初めに技術導入に際し、当センターの画像データに適応させるための解析プログラム調整を行い、次に解析過程に入力するパラメータの最適化、最後に無採血法によって得られるAIFの精度検証および、動脈採血を伴って実測した脳循環代謝定量値をゴールドスタンダードとして、無採血法による推定定量値の精度限界を明らかにした。

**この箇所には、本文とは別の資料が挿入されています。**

(** ** What the state says about one id *)
Record view := View {
  v_queue : list task_owner; v_ready : list task_owner; v_active : bool;
  v_task : option (task_owner * task_pc); v_result : option run_result;
  v_control : option task_control }.

Definition of_id (id : Z) (l : list task_owner) : list task_owner :=
  filter (fun o => ow_id o = id) l.

Definition view_of (w : world) (id : Z) : view :=
  View (of_id id (s_queue (w_state w))) (of_id id (s_ready (w_state w)))
    (bool_decide (id ∈ s_active (w_state w))) (w_tasks w !! id) (w_results w !! id)
    (w_controls w !! id).

Definition permit_held (o : task_owner) (pc : task_pc) : bool :=
  bool_decide (ow_permit o = PermitActive) && match pc with PPublish _ => false | _ => true end.

(** What holds of an owner and its control at each point of the owner's life. *)
Definition task_pc_ok (o : task_owner) (pc : task_pc) (c : task_control) : Prop :=
  match pc with
  | PSpawned | PRunning =>
      ow_permit o = PermitActive /\ is_terminal (tc_state c) = false /\ tc_state c <> Queued
  | PNotStarted =>
      ow_permit o = PermitActive /\ is_terminal (tc_state c) = false /\ is_Some (tc_reason c)
  | PSend s _ | PMark s _ => is_terminal s = true /\ is_terminal (tc_state c) = false
  | PRelease _ | PPublish _ => is_terminal (tc_state c) = true
  | PDrop => False
  end.

Inductive located (id : Z) : view -> Prop :=
| at_unborn : located id (View [] [] false None None None)
| at_queue o c :
    ow_id o = id -> ow_permit o = PermitQueued ->
    tc_state c = Queued -> tc_reason c = None -> ow_deadline o = tc_deadline c ->
    located id (View [o] [] false None None (Some c))
| at_ready o c :
    ow_id o = id -> ow_permit o = PermitActive ->
    tc_state c = AcceptedNotStarted -> tc_reason c = None -> ow_deadline o = tc_deadline c ->
    located id (View [] [o] true None None (Some c))
| at_task o pc c :
    ow_id o = id -> control_ok c -> task_pc_ok o pc c ->
    located id (View [] [] (permit_held o pc) (Some (o, pc)) None (Some c))
| at_done r c :
    control_ok c -> is_terminal (tc_state c) = true ->
    located id (View [] [] false None (Some r) (Some c)).

Record Inv (cfg : admission_config) (w : world) : Prop := {
  inv_located : forall id, located id (view_of w id);
  inv_born : forall id, is_Some (w_controls w !! id) -> id < s_next_id (w_state w);
  inv_active_limit : Z.of_nat (size (s_active (w_state w))) <= ac_active_limit cfg;
  inv_queue_limit : Z.of_nat (length (s_queue (w_state w))) <= ac_queue_limit cfg;
  inv_queue_sorted : StronglySorted Z.lt (ow_id <$> s_queue (w_state w));
  inv_fifo : forall o a, o ∈ s_queue (w_state w) -> a ∈ s_active (w_state w) -> a < ow_id o }.

(** ** Views of lists *)

Lemma of_id_in id l o : o ∈ of_id id l <-> ow_id o = id /\ o ∈ l.
Proof. unfold of_id; by rewrite list_elem_of_filter. Qed.

Lemma of_id_mid id pre o post :
  of_id id (pre ++ o :: post) =
  of_id id pre ++ (if decide (ow_id o = id) then [o] else []) ++ of_id id post.
Proof.
  unfold of_id; rewrite filter_app, filter_cons. by case_decide.
Qed.

Lemma of_id_app id l k : of_id id (l ++ k) = of_id id l ++ of_id id k.
Proof. apply filter_app. Qed.

(** In a located state, an owner of a list is the only one of its id there. *)
Lemma located_mid_queue w id pre o post :
  located id (view_of w id) -> s_queue (w_state w) = pre ++ o :: post -> ow_id o = id ->
  exists c, of_id id pre = [] /\ of_id id post = [] /\ of_id id (s_ready (w_state w)) = [] /\
    ow_deadline o = tc_deadline c /\ ow_permit o = PermitQueued /\ tc_state c = Queued /\ tc_reason c = None /\
    id ∉ s_active (w_state w) /\ w_tasks w !! id = None /\ w_results w !! id = None /\
    w_controls w !! id = Some c.
Proof.
  intros H Hq Ho. remember (view_of w id) as v eqn:E. unfold view_of in E.
  rewrite Hq, of_id_mid, decide_True in E by done.
  destruct H; injection E as E1 E2 E3 E4 E5 E6; try (by destruct (of_id id pre)).
  destruct (of_id id pre) as [|x l] eqn:Epre; simpl in E1; [|by destruct l].
  injection E1 as <- E1. exists c. split_and!; auto.
  - by eapply bool_decide_eq_false; symmetry.
Qed.

Lemma located_mid_ready w id pre o post :
  located id (view_of w id) -> s_ready (w_state w) = pre ++ o :: post -> ow_id o = id ->
  exists c, of_id id pre = [] /\ of_id id post = [] /\ of_id id (s_queue (w_state w)) = [] /\
    ow_deadline o = tc_deadline c /\ ow_permit o = PermitActive /\ tc_state c = AcceptedNotStarted /\ tc_reason c = None /\
    id ∈ s_active (w_state w) /\ w_tasks w !! id = None /\ w_results w !! id = None /\
    w_controls w !! id = Some c.
Proof.
  intros H Hq Ho. remember (view_of w id) as v eqn:E. unfold view_of in E.
  rewrite Hq, of_id_mid, decide_True in E by done.
  destruct H; injection E as E1 E2 E3 E4 E5 E6; try (by destruct (of_id id pre)).
  destruct (of_id id pre) as [|x l] eqn:Epre; simpl in E2; [|by destruct l].
  injection E2 as <- E2. exists c. split_and!; auto.
  - by eapply bool_decide_eq_true; symmetry.
Qed.


(** ** Moves *)

Lemma StronglySorted_sublist (l k : list Z) :
  sublist l k -> StronglySorted Z.lt k -> StronglySorted Z.lt l.
Proof.
  induction 1 as [|x l k Hs IH|x l k Hs IH]; intros Hk; [done|..];
    apply StronglySorted_inv in Hk as [Hk Hf]; [|by apply IH].
  constructor; [by apply IH|]. apply Forall_forall; intros y Hy.
  rewrite Forall_forall in Hf. apply Hf. by eapply elem_of_sublist.
Qed.

(** A step that touches one id, keeps or shrinks the queue and the active set. *)
Lemma inv_move cfg w w' i :
  Inv cfg w ->
  (forall j, j <> i -> view_of w' j = view_of w j) ->
  located i (view_of w' i) ->
  (is_Some (w_controls w' !! i) -> is_Some (w_controls w !! i)) ->
  s_next_id (w_state w') = s_next_id (w_state w) ->
  s_active (w_state w') ⊆ s_active (w_state w) ->
  sublist (s_queue (w_state w')) (s_queue (w_state w)) ->
  Inv cfg w'.
Proof.
  intros [Hl Hb Ha Hq Hs Hf] Hv Hi Hc Hn Hact Hsub; split.
  - intros j; destruct (decide (j = i)) as [->|Hj]; [done|rewrite Hv by done; apply Hl].
  - intros j Hj; rewrite Hn; apply Hb; destruct (decide (j = i)) as [->|Hne]; [auto|].
    specialize (Hv j Hne); unfold view_of in Hv; injection Hv; intros E; by rewrite <- E.
  - pose proof (subseteq_size _ _ Hact); lia.
  - apply sublist_length in Hsub; lia.
  - eapply StronglySorted_sublist; [|done]. by apply fmap_sublist.
  - intros o a Ho Ha'; apply Hf; [by eapply elem_of_sublist|set_solver].
Qed.

Lemma view_set_task w o pc j :
  view_of (set_task w o pc) j =
  View (v_queue (view_of w j)) (v_ready (view_of w j)) (v_active (view_of w j))
    (if decide (ow_id o = j) then Some (o, pc) else v_task (view_of w j))
    (v_result (view_of w j)) (v_control (view_of w j)).
Proof. unfold view_of; simpl; f_equal; rewrite lookup_insert; case_decide; by simplify_eq. Qed.

Lemma view_update_control w i f j :
  view_of (update_control i f w) j =
  View (v_queue (view_of w j)) (v_ready (view_of w j)) (v_active (view_of w j))
    (v_task (view_of w j)) (v_result (view_of w j))
    (if decide (i = j) then f <$> v_control (view_of w j) else v_control (view_of w j)).
Proof.
  unfold update_control, view_of; destruct (w_controls w !! i) as [c|] eqn:E; simpl; f_equal;
    case_decide; subst; rewrite ?lookup_insert_eq, ?lookup_insert_ne, ?E by done; done.
Qed.

Lemma state_update_control i f w : w_state (update_control i f w) = w_state w.
Proof. unfold update_control; by destruct (_ !! _). Qed.

(** What [extract_*] callers do to the control of the owner they take. *)
Definition taken_ok (s : execution_state) (o : task_owner) (pc : task_pc)
    (f : task_control -> task_control) : Prop :=
  forall c, tc_state c = s -> tc_reason c = None -> control_ok (f c) /\ task_pc_ok o pc (f c).

Lemma extract_queue_inv cfg w pre o post f pc :
  Inv cfg w -> s_queue (w_state w) = pre ++ o :: post ->
  taken_ok Queued o pc f -> permit_held o pc = bool_decide (ow_permit o = PermitActive) ->
  Inv cfg (set_task (update_control (ow_id o) f (set_queue w (pre ++ post))) o pc).
Proof.
  intros Hinv Hq Hf Hh.
  destruct (located_mid_queue w (ow_id o) pre o post) as
    (c & Hpre & Hpost & Hr & Hdl & Hp & Hs & Hre & Hact & Ht & Hres & Hc); [apply Hinv|done..|].
  apply (inv_move cfg w _ (ow_id o)); [done|..].
  - intros j Hj. rewrite view_set_task, view_update_control.
    rewrite !decide_False by congruence. unfold view_of; simpl; rewrite Hq.
    f_equal. by rewrite of_id_mid, of_id_app, decide_False by done.
  - rewrite view_set_task, view_update_control, !decide_True by done.
    unfold view_of; simpl; rewrite of_id_app, Hpre, Hpost, Hr, Hc, Hres; simpl.
    rewrite (bool_decide_eq_false_2 _ Hact).
    replace false with (permit_held o pc).
    + apply at_task; [done|..]; by apply Hf.
    + rewrite Hh, Hp; done.
  - by rewrite Hc; eauto.
  - simpl. by rewrite state_update_control.
  - simpl. by rewrite state_update_control.
  - simpl. rewrite state_update_control; simpl. rewrite Hq.
    apply sublist_app; [done|by apply sublist_cons].
Qed.

Lemma extract_ready_inv cfg w pre o post f pc :
  Inv cfg w -> s_ready (w_state w) = pre ++ o :: post ->
  taken_ok AcceptedNotStarted o pc f -> permit_held o pc = bool_decide (ow_permit o = PermitActive) ->
  Inv cfg (set_task (update_control (ow_id o) f (set_ready w (pre ++ post))) o pc).
Proof.
  intros Hinv Hq Hf Hh.
  destruct (located_mid_ready w (ow_id o) pre o post) as
    (c & Hpre & Hpost & Hr & Hdl & Hp & Hs & Hre & Hact & Ht & Hres & Hc); [apply Hinv|done..|].
  apply (inv_move cfg w _ (ow_id o)); [done|..].
  - intros j Hj. rewrite view_set_task, view_update_control.
    rewrite !decide_False by congruence. unfold view_of; simpl; rewrite Hq.
    f_equal. by rewrite of_id_mid, of_id_app, decide_False by done.
  - rewrite view_set_task, view_update_control, !decide_True by done.
    unfold view_of; simpl; rewrite of_id_app, Hpre, Hpost, Hr, Hc, Hres; simpl.
    rewrite (bool_decide_eq_true_2 _ Hact).
    replace true with (permit_held o pc).
    + apply at_task; [done|..]; by apply Hf.
    + rewrite Hh, Hp; done.
  - by rewrite Hc; eauto.
  - simpl. by rewrite state_update_control.
  - simpl. by rewrite state_update_control.
  - simpl. by rewrite state_update_control.
Qed.

Lemma located_task w id o pc :
  located id (view_of w id) -> w_tasks w !! id = Some (o, pc) ->
  ow_id o = id /\ exists c, w_controls w !! id = Some c /\ control_ok c /\ task_pc_ok o pc c /\
    of_id id (s_queue (w_state w)) = [] /\ of_id id (s_ready (w_state w)) = [] /\
    bool_decide (id ∈ s_active (w_state w)) = permit_held o pc /\ w_results w !! id = None.
Proof.
  intros H Ht. remember (view_of w id) as v eqn:E. unfold view_of in E. rewrite Ht in E.
  destruct H; injection E as E1 E2 E3 E4 E5 E6; try done. subst.
  split; [done|]. eexists; by split_and!.
Qed.

(** An owner moves along its program, its control along. *)
Lemma task_inv cfg w o pc pc' c c' :
  Inv cfg w -> w_tasks w !! ow_id o = Some (o, pc) -> w_controls w !! ow_id o = Some c ->
  control_ok c' -> task_pc_ok o pc' c' -> permit_held o pc' = permit_held o pc ->
  Inv cfg (set_task (set_control w (ow_id o) c') o pc').
Proof.
  intros Hinv Ht Hc Hok Hpc Hh.
  destruct (located_task w _ o pc (inv_located _ _ Hinv _) Ht)
    as (_ & c0 & Hc0 & _ & _ & Hq & Hr & Ha & Hres).
  apply (inv_move cfg w _ (ow_id o)); [done|..]; try done.
  - intros j Hj. rewrite view_set_task, decide_False by congruence.
    unfold view_of; simpl. by rewrite lookup_insert_ne.
  - rewrite view_set_task, decide_True by done. unfold view_of; simpl.
    rewrite lookup_insert_eq, Hq, Hr, Ha, Hres, <- Hh. by apply at_task.
Qed.

(** Giving the permit back. *)
Lemma release_inv cfg w o r :
  Inv cfg w -> w_tasks w !! ow_id o = Some (o, PRelease r) ->
  Inv cfg (set_task (drop_permit o w) o (PPublish r)).
Proof.
  intros Hinv Ht.
  destruct (located_task w _ o _ (inv_located _ _ Hinv _) Ht)
    as (_ & c & Hc & Hok & Hpc & Hq & Hr & Ha & Hres).
  assert (w_controls (drop_permit o w) = w_controls w /\ w_results (drop_permit o w) = w_results w /\
          w_tasks (drop_permit o w) = w_tasks w /\
          s_queue (w_state (drop_permit o w)) = s_queue (w_state w) /\
          s_ready (w_state (drop_permit o w)) = s_ready (w_state w) /\
          s_next_id (w_state (drop_permit o w)) = s_next_id (w_state w) /\
          s_active (w_state (drop_permit o w)) ⊆ s_active (w_state w) /\
          (forall j, j <> ow_id o -> j ∈ s_active (w_state (drop_permit o w)) <-> j ∈ s_active (w_state w)) /\
          ow_id o ∉ s_active (w_state (drop_permit o w)))
    as (E1 & E2 & E3 & E4 & E5 & E6 & E7 & E8 & E9).
  { unfold drop_permit, release_active. unfold permit_held in Ha.
    destruct (ow_permit o) eqn:Ep; cbn [w_state s_active w_controls w_results w_tasks
      s_queue s_ready s_next_id set_sched with_active]; split_and!; try done; try set_solver.
    by eapply bool_decide_eq_false_1. }
  apply (inv_move cfg w _ (ow_id o)); [done|..].
  - intros j Hj. rewrite view_set_task, decide_False by congruence.
    unfold view_of; simpl. rewrite E1, E2, E3, E4, E5. f_equal.
    by apply bool_decide_ext, E8.
  - rewrite view_set_task, decide_True by done. unfold view_of; simpl.
    rewrite E1, E2, E4, E5, Hq, Hr, Hres, Hc, (bool_decide_eq_false_2 _ E9).
    replace false with (permit_held o (PPublish r)) by apply andb_false_r.
    by apply at_task.
  - simpl; by rewrite E1.
  - done.
  - done.
  - simpl; by rewrite E4.
Qed.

この技術は、解析過程においてPET画像上の内頚動脈と小脳のデータを利用するが、小脳の測定領域を小脳髄質にすることでAIFの精度が向上することが本事業により示された。無採血法によるAIFは、動脈採血のAIFとよく一致した。無採血法の推定定量値は、脳血流量、脳血液量、脳酸素代謝量は有意な差は認められなかったものの、その誤差の標準偏差(Standard Deviation, S.D.)は±20%程度であった。脳酸素摂取率は推定定量値が6.6%低値を示し、有意差が認められ、誤差S.D.は±10%程度であった。しかしながら、無採血法の推定定量画像は、絶対定量画像と相対分布画像はよく一致し、健側・患側比や、左右比、小脳比などの相対数値は有意差なく誤差S.D.は3%以内で一致した。

無採血法は、絶対的な定量値としての精度は±20%の誤差を生じるものの、相対分布は一致し、直線性のある相対値が得られ、視覚的にも同等コントラストの画像が得られることが明らかとなった。

動脈採血を困難とする小児や複数回に及ぶ精密な[15O]GAS-PET検査の状況下において、特に本法を用いることの意義は大きい。臨床的なPET画像診断利用の可能性やその影響など、さらなる評価が課題である。